Starting at the first line of the listing below and ending at the line with "Definition BIGINT_WORDS : nat := 768.", copy each line exactly.

Dataset records -

──────────────────────────────

(* ===== verification/Bigint.v ===== *)
(** [src/util/bigint.c]: the fixed-capacity unsigned bignum behind correctly
    rounded decimal conversion.  Each routine is translated with its loops
    over the word array, and proved to compute on the value the used words
    denote, or to refuse by setting [overflow]. *)
From S2P Require Import Prelude.

Definition BIGINT_WORDS : nat := 768.

(** [w] is the whole 768-word array, little-endian; only the first [len]
    words are significant. *)
Record BigInt := mkBigInt { w : list Z; len : nat; overflow : bool }.

Definition zero_words : list Z := replicate BIGINT_WORDS 0.

Definition bigint_set_u64 (v : Z) : BigInt :=
  if negb (v =? 0) then mkBigInt (<[0%nat := v]> zero_words) 1 false
  else mkBigInt zero_words 0 false.

Definition bigint_is_zero (b : BigInt) : bool := (len b =? 0)%nat.

(** [while (len > 0 && w[len - 1] == 0) len--;] *)
Fixpoint trim_len (ws : list Z) (n : nat) : nat :=
  match n with
  | O => O
  | S n' => if ws !!! n' =? 0 then trim_len ws n' else n
  end.
Definition trim (b : BigInt) : BigInt := mkBigInt (w b) (trim_len (w b) (len b)) (overflow b).

Definition bigint_bitlen (b : BigInt) : Z :=
  if (len b =? 0)%nat then 0
  else let top := w b !!! (len b - 1)%nat in
       (Z.of_nat (len b) - 1) * 64 + (bitlen_loop top 0).2.

Fixpoint cmp_words (aw bw : list Z) (n : nat) : Z :=
  match n with
  | O => 0
  | S i => if negb (aw !!! i =? bw !!! i) then (if aw !!! i <? bw !!! i then -1 else 1)
           else cmp_words aw bw i
  end.
Definition bigint_cmp (a b : BigInt) : Z :=
  if negb (len a =? len b)%nat then (if (len a <? len b)%nat then -1 else 1)
  else cmp_words (w a) (w b) (len a).

Definition bigint_test_bit (b : BigInt) (bit : Z) : bool :=
  let word := Z.to_nat (Z.quot bit 64) in
  if (len b <=? word)%nat then false
  else negb ((w b !!! word >>64 Z.rem bit 64) &64 1 =? 0).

──────────────────────────────

Result of this exercise -
(* ===== verification/Bigint.v ===== *)
(** [src/util/bigint.c]: the fixed-capacity unsigned bignum behind correctly
    rounded decimal conversion.  Each routine is translated with its loops
    over the word array, and proved to compute on the value the used words
    denote, or to refuse by setting [overflow]. *)
From S2P Require Import Prelude.

Definition BIGINT_WORDS : nat := 768.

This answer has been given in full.